----- TASK DATA -----

Lemma settled_ok rt ret m now n r : 0 < now → routes_ok ret m → settle nb rt m now n = Some r →
  0 < expiresAt r ∧ 0 ≤ hold r ∧ (n ∈ ret → rxMetric r = MetricInfinity).
Proof.
  intros Hnow Hok. unfold settle, settled, aged. destruct (m !! n) as [r0|] eqn:E; [|done].
  destruct (Hok n r0 E) as (H1 & H2 & H3). cbn [mbind option_bind].
  destruct (now <? expiresAt r0); cbn [mbind option_bind].
  - intros [= <-]. destruct (_ =? MetricInfinity); done.
  - destruct (rxMetric r0 =? MetricInfinity); [done|]. cbn [mbind option_bind]. intros [= <-].
    destruct (_ =? MetricInfinity); cbn; (split_and!; [lia | done | done]).
Qed.

(** What [selectRoute] does to a table, apart from the choice it makes. *)
Record pass_result (rt rt' : routeTable) (key : routeKey) (e : keyEntry) : Prop := {
  pr_retracted : retracted rt' = retracted rt;
  pr_others : ∀ k, k ≠ key → entries rt' !! k = entries rt !! k;
  pr_entry : ∀ e', entries rt' !! key = Some e' → entry_ok (retracted rt) e' ∧ deadline_ok (nextExpiryAt rt') (routes e');
  pr_next : 0 ≤ nextExpiryAt rt' ∧ (0 < nextExpiryAt rt → 0 < nextExpiryAt rt' ≤ nextExpiryAt rt);
  pr_size : (size (entries rt') ≤ size (<[key := e]> (entries rt)))%nat;
  pr_sent : ∀ k, sentTo (log rt') k = if decide (k = key) then selectedNeighbor rt' key else sentTo (log rt) k
}.

Lemma sentTo_other l ev k : (match ev with EInstall key _ | EForget key => key end) ≠ k → sentTo (l ++ [ev]) k = sentTo l k.
Proof. intros Hk. unfold sentTo. rewrite forwarding_snoc. destruct ev; cbn in *; by simplify_map_eq. Qed.

Lemma selection_selected_ok rt key now prev rs new ri rq : selection_spec nb rt key now prev rs new →
  selected_ok (mkEntry rs new ri rq).
Proof.
  unfold selection_spec. intros Hs n Hn. cbn in *. rewrite Hn in Hs.
  destruct Hs as (r & b & rb & [Hr _] & _ & Hm & _ & -> & _). by exists r.
Qed.

(** Nothing is selected when no route is left. *)
Lemma selection_empty rt key now prev new : selection_spec nb rt key now prev ∅ new → selNeighbor new = None.
Proof.
  unfold selection_spec. destruct (selNeighbor new); [|done]. intros (r & b & rb & [Hr _] & _). by rewrite lookup_empty in Hr.
Qed.

Lemma sent_after rt key e rs new :
  sentTo (log rt) key = selNeighbor (selected e) → (rs = ∅ → selNeighbor new = None) →
  ∀ k, sentTo (log rt ++ installs key e new ++ forgets rt key rs) k =
    if decide (k = key) then selNeighbor new else sentTo (log rt) k.
Proof.
  intros Hpub Hemp k. rewrite app_assoc.
  assert (sentTo (log rt ++ installs key e new) k = if decide (k = key) then selNeighbor new else sentTo (log rt) k) as Hi.
  { unfold installs. case_bool_decide as En; cbn [negb].
    - rewrite app_nil_r. case_decide; [subst k; by rewrite Hpub | done].
    - case_decide as Ek; [subst k | by apply sentTo_other; cbn; congruence].
      unfold sentTo. rewrite forwarding_snoc. cbn. by rewrite lookup_insert_eq. }
  unfold forgets. destruct (Nat.eqb_spec (size rs) 0) as [Hz|]; cbn [andb]; [|by rewrite app_nil_r].
  destruct (hasForget rt); [|by rewrite app_nil_r].
  destruct (decide (k = key)) as [->|Hne]; [|by rewrite sentTo_other by (cbn; congruence)].
  unfold sentTo. rewrite forwarding_snoc. cbn. rewrite lookup_delete_eq. cbn.
  by rewrite Hemp by (by apply map_size_empty_inv).
Qed.

Lemma selectRoute_pass rt key e now order :
  0 < now → 0 ≤ nextExpiryAt rt → visits order e → routes_ok (retracted rt) (routes e) →
  sentTo (log rt) key = selNeighbor (selected e) →
  pass_result rt (selectRoute nb rt key e now order) key e.
Proof.
  intros Hnow Hnx Hv Hok Hpub. destruct (selectRoute_eq nb rt key e now order Hv) as (rs & Hrs & ->).
  pose proof (choose_spec nb rt key now e order rs Hv Hrs) as Hc. set (new := choose _ _ _) in *. clearbody new.
  destruct (note_fold rt (routes e) now order (nextExpiryAt rt) Hnx) as (Hx1 & Hx2 & Hx3).
  { intros n d Hd. unfold due in Hd. destruct (settle nb rt (routes e) now n) as [r|] eqn:Er; [|done].
    injection Hd as <-. by eapply settled_ok. }
  set (x := fold_left _ _ _) in *. clearbody x.
  assert (rs = ∅ → selNeighbor new = None) as Hemp by (intros ->; by eapply selection_empty).
  assert (routes (leftEntry e rs new) = rs ∧ selected (leftEntry e rs new) = new) as [Hl1 Hl2]
    by (unfold leftEntry; by destruct (isNone _)).
  split; unfold outcome, passed; cbn [retracted entries nextExpiryAt log].
  - done.
  - intros k Hk. destruct (_ =? _)%nat; by simplify_map_eq.
  - intros e'. destruct (Nat.eqb_spec (size rs) 0) as [Hz|Hz]; [by rewrite lookup_delete_eq|].
    rewrite lookup_insert_eq. intros [= <-]. unfold entry_ok, selected_ok. rewrite Hl1, Hl2. split_and!.
    + intros n r Hr. rewrite Hrs in Hr. by eapply settled_ok.
    + destruct (map_choose rs) as (n & r & Hr); [|eauto]. intros ->. by rewrite map_size_empty in Hz.
    + by apply (selection_selected_ok rt key now _ rs new [] 0 Hc).
    + intros n r Hr. rewrite Hrs in Hr. apply (Hx3 n).
      * apply Hv. unfold settle in Hr. by destruct (routes e !! n).
      * unfold due. by rewrite Hr.
  - done.
  - destruct (_ =? _)%nat; [|by rewrite !map_size_insert].
    rewrite map_size_insert, map_size_delete. destruct (entries rt !! key); cbn; lia.
  - intros k. rewrite (sent_after rt key e rs new Hpub Hemp k). destruct (decide (k = key)); [|done].
    unfold selectedNeighbor. cbn [entries]. destruct (Nat.eqb_spec (size rs) 0) as [Hz|Hz].
    + rewrite lookup_delete_eq. cbn. apply Hemp. by apply map_size_empty_inv.
    + rewrite lookup_insert_eq. cbn. by rewrite Hl2.
Qed.

(** A pass over one prefix of a sound table, its routes already changed by the
    operation. *)
Lemma selectRoute_ok rt key e now order :
  0 < now → 0 ≤ nextExpiryAt rt → visits order e → routes_ok (retracted rt) (routes e) →
  (∀ k e, k ≠ key → entries rt !! k = Some e → entry_ok (retracted rt) e ∧ deadline_ok (nextExpiryAt rt) (routes e)) →
  Z.of_nat (size (<[key := e]> (entries rt))) ≤ maxRouteKeys →
  (∀ k, sentTo (log rt) k = if decide (k = key) then selNeighbor (selected e) else selectedNeighbor rt k) →
  table_ok (selectRoute nb rt key e now order).
Proof.
  intros Hnow Hnx Hv Hok Hoth Hsz Hfwd.
  destruct (selectRoute_pass rt key e now order Hnow Hnx Hv Hok) as [P1 P2 P3 [P4 P5] P6 P7].
  { rewrite Hfwd. by rewrite decide_True. }
  split; [| done | lia |].
  - intros k e'. rewrite P1. destruct (decide (k = key)) as [->|Hne]; [apply P3|].
    rewrite P2 by done. intros He. destruct (Hoth k e' Hne He) as [H1 H2]. split; [done|].
    intros n r Hr. destruct (H2 n r Hr). specialize (P5 ltac:(lia)). lia.
  - intros k. rewrite P7. case_decide as Ek; [by subst|]. rewrite Hfwd. rewrite decide_False by done.
    unfold selectedNeighbor. by rewrite P2.
Qed.

(** A walk over the entries. [touch] changes an entry before its pass; an entry
    the walk does not reach, or [touch] leaves alone, was sound already. *)
Record walk_ok (touch : keyEntry → option keyEntry) (orders : list (routeKey * list nat)) (rt : routeTable) : Prop := {
  wk_nodup : NoDup orders.*1;
  wk_entries : ∀ key e, entries rt !! key = Some e →
    (key ∈ orders.*1 ∧ is_Some (touch e)) ∨ (entry_ok (retracted rt) e ∧ deadline_ok (nextExpiryAt rt) (routes e));
  wk_touch : ∀ key o e e', (key, o) ∈ orders → entries rt !! key = Some e → touch e = Some e' →
    visits o e' ∧ routes_ok (retracted rt) (routes e') ∧ selected e' = selected e;
  wk_next : 0 ≤ nextExpiryAt rt;
  wk_size : Z.of_nat (size (entries rt)) ≤ maxRouteKeys;
  wk_fwd : ∀ key, sentTo (log rt) key = selectedNeighbor rt key
}.

Lemma walk_step touch key o orders rt now : 0 < now → walk_ok touch ((key, o) :: orders) rt →
  walk_ok touch orders (match entries rt !! key with
    | None => rt
    | Some e => match touch e with Some e' => selectRoute nb rt key e' now o | None => rt end end).
Proof.
  intros Hnow [Hnd He Ht Hnx Hsz Hfwd]. cbn in Hnd. apply NoDup_cons in Hnd as [Hk Hnd].
  assert ((∀ e, entries rt !! key = Some e → touch e = None) → walk_ok touch orders rt) as Hskip.
  { intros Hnone. split; try done.
    - intros k e Hke. destruct (He k e Hke) as [[Hin [e' Hse]]|]; [|by right]. cbn in Hin.
      apply elem_of_cons in Hin as [->|Hin]; [rewrite (Hnone e Hke) in Hse; done | left; eauto].
    - intros k o' e e' Hin. apply (Ht k). by right. }
  destruct (entries rt !! key) as [e|] eqn:Ek; [|by apply Hskip].
  destruct (touch e) as [e'|] eqn:Et; [|by apply Hskip; intros ? [= <-]]. clear Hskip.
  destruct (Ht key o e e' ltac:(left) Ek Et) as (Hv & Hok & Hsel).
  destruct (selectRoute_pass rt key e' now o Hnow Hnx Hv Hok) as [P1 P2 P3 [P4 P5] P6 P7].
  { rewrite Hfwd. unfold selectedNeighbor. rewrite Ek. cbn. by rewrite Hsel. }
  split; [done | | | done | |].
  - intros k e1. rewrite P1. destruct (decide (k = key)) as [->|Hne]; [intros H1; right; by apply P3|].
    rewrite P2 by done. intros H1. destruct (He k e1 H1) as [[Hin Hs]|[H2 H3]].
    + left. cbn in Hin. apply elem_of_cons in Hin as [?|?]; done.
    + right. split; [done|]. intros n r Hr. destruct (H3 n r Hr). specialize (P5 ltac:(lia)). lia.
  - intros k o' e1 e2 Hin. assert (k ≠ key) by (intros ->; apply Hk, list_elem_of_fmap; by exists (key, o')).
    rewrite P1, P2 by done. apply (Ht k). by right.
  - rewrite map_size_insert_Some in P6 by (by rewrite Ek). lia.
  - intros k. rewrite P7. case_decide as E; [by subst|]. rewrite Hfwd. unfold selectedNeighbor. by rewrite P2.
Qed.

Lemma forEach_ok touch now orders : 0 < now → ∀ rt, walk_ok touch orders rt → table_ok (forEach nb touch now rt orders).
Proof.
  intros Hnow. unfold forEach. induction orders as [|[key o] orders IH]; intros rt Hw; cbn [fold_left].
  - destruct Hw as [_ He _ Hnx Hsz Hfwd]. split; try done. intros k e Hke.
    destruct (He k e Hke) as [[Hin _]|]; [by apply elem_of_nil in Hin | done].
  - apply IH. cbn [fst snd]. by apply walk_step.
Qed.

(** The entries of the table, each with the order its routes are visited in. *)
Record walks (touch : keyEntry → option keyEntry) (rt : routeTable) (orders : list (routeKey * list nat)) : Prop := {
  walks_once : NoDup orders.*1;
  walks_all : ∀ key, is_Some (entries rt !! key) → key ∈ orders.*1;
  walks_routes : ∀ key o e e', (key, o) ∈ orders → entries rt !! key = Some e → touch e = Some e' → visits o e'
}.

Definition holding (n : nat) (e : keyEntry) : option keyEntry := match routes e !! n with Some _ => Some e | None => None end.
Definition dropping (n : nat) (e : keyEntry) : option keyEntry :=
  match routes e !! n with
  | Some _ => Some (mkEntry (delete n (routes e)) (selected e) (retractID e) (retractSeqno e))
  | None => None end.

Lemma recompute_ok rt n now orders : 0 < now → table_ok rt → walks (holding n) rt orders →
  table_ok (recomputeNeighbor nb rt n now orders).
Proof.
  intros Hnow [He Hnx Hsz Hf] [W1 W2 W3]. apply forEach_ok; [done|]. split; try done.
  - intros key e Hke. right. by apply (He key).
  - intros key o e e' Hin Hke Ht. split; [by eapply W3|]. destruct (He key e Hke) as [[Hr _] _].
    destruct (routes e !! n); [|done]. by injection Ht as <-.
Qed.

Lemma expire_ok rt n now orders : 0 < now → table_ok rt → walks (dropping n) rt orders →
  table_ok (expireNeighbor nb rt n now orders).
Proof.
  intros Hnow [He Hnx Hsz Hf] [W1 W2 W3]. apply forEach_ok; [done|].
  assert (∀ m, routes_ok (retracted rt) m → routes_ok (retracted rt ∖ {[n]}) m) as Hmono.
  { intros m Hm k r Hr. destruct (Hm k r Hr) as (? & ? & Hi). split_and!; [done | done |]. intros Hk. apply Hi. set_solver. }
  split; cbn; try done.
  - intros key e Hke. right. destruct (He key e Hke) as [(Hr & Hn & Hs) Hd]. split; [|done]. split_and!; [by apply Hmono | done | done].
  - intros key o e e' Hin Hke Ht. split; [by eapply W3|]. destruct (He key e Hke) as [[Hr _] _].
    unfold dropping in Ht. destruct (routes e !! n) as [r0|]; [|done]. injection Ht as <-. split; [|done]. apply Hmono. cbn.
    intros k r Hk. apply lookup_delete_Some in Hk as [_ Hk]. by apply Hr.
Qed.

-----

WORK INSTRUCTION » An exact copy of the lines above between the line holding "destruct (note_fold rt" and the line holding "Z.of_nat (size (<[key", inclusive, is the whole answer.

EXPECTED ANSWER »
  destruct (note_fold rt (routes e) now order (nextExpiryAt rt) Hnx) as (Hx1 & Hx2 & Hx3).
  { intros n d Hd. unfold due in Hd. destruct (settle nb rt (routes e) now n) as [r|] eqn:Er; [|done].
    injection Hd as <-. by eapply settled_ok. }
  set (x := fold_left _ _ _) in *. clearbody x.
  assert (rs = ∅ → selNeighbor new = None) as Hemp by (intros ->; by eapply selection_empty).
  assert (routes (leftEntry e rs new) = rs ∧ selected (leftEntry e rs new) = new) as [Hl1 Hl2]
    by (unfold leftEntry; by destruct (isNone _)).
  split; unfold outcome, passed; cbn [retracted entries nextExpiryAt log].
  - done.
  - intros k Hk. destruct (_ =? _)%nat; by simplify_map_eq.
  - intros e'. destruct (Nat.eqb_spec (size rs) 0) as [Hz|Hz]; [by rewrite lookup_delete_eq|].
    rewrite lookup_insert_eq. intros [= <-]. unfold entry_ok, selected_ok. rewrite Hl1, Hl2. split_and!.
    + intros n r Hr. rewrite Hrs in Hr. by eapply settled_ok.
    + destruct (map_choose rs) as (n & r & Hr); [|eauto]. intros ->. by rewrite map_size_empty in Hz.
    + by apply (selection_selected_ok rt key now _ rs new [] 0 Hc).
    + intros n r Hr. rewrite Hrs in Hr. apply (Hx3 n).
      * apply Hv. unfold settle in Hr. by destruct (routes e !! n).
      * unfold due. by rewrite Hr.
  - done.
  - destruct (_ =? _)%nat; [|by rewrite !map_size_insert].
    rewrite map_size_insert, map_size_delete. destruct (entries rt !! key); cbn; lia.
  - intros k. rewrite (sent_after rt key e rs new Hpub Hemp k). destruct (decide (k = key)); [|done].
    unfold selectedNeighbor. cbn [entries]. destruct (Nat.eqb_spec (size rs) 0) as [Hz|Hz].
    + rewrite lookup_delete_eq. cbn. apply Hemp. by apply map_size_empty_inv.
    + rewrite lookup_insert_eq. cbn. by rewrite Hl2.
Qed.

(** A pass over one prefix of a sound table, its routes already changed by the
    operation. *)
Lemma selectRoute_ok rt key e now order :
  0 < now → 0 ≤ nextExpiryAt rt → visits order e → routes_ok (retracted rt) (routes e) →
  (∀ k e, k ≠ key → entries rt !! k = Some e → entry_ok (retracted rt) e ∧ deadline_ok (nextExpiryAt rt) (routes e)) →
  Z.of_nat (size (<[key := e]> (entries rt))) ≤ maxRouteKeys →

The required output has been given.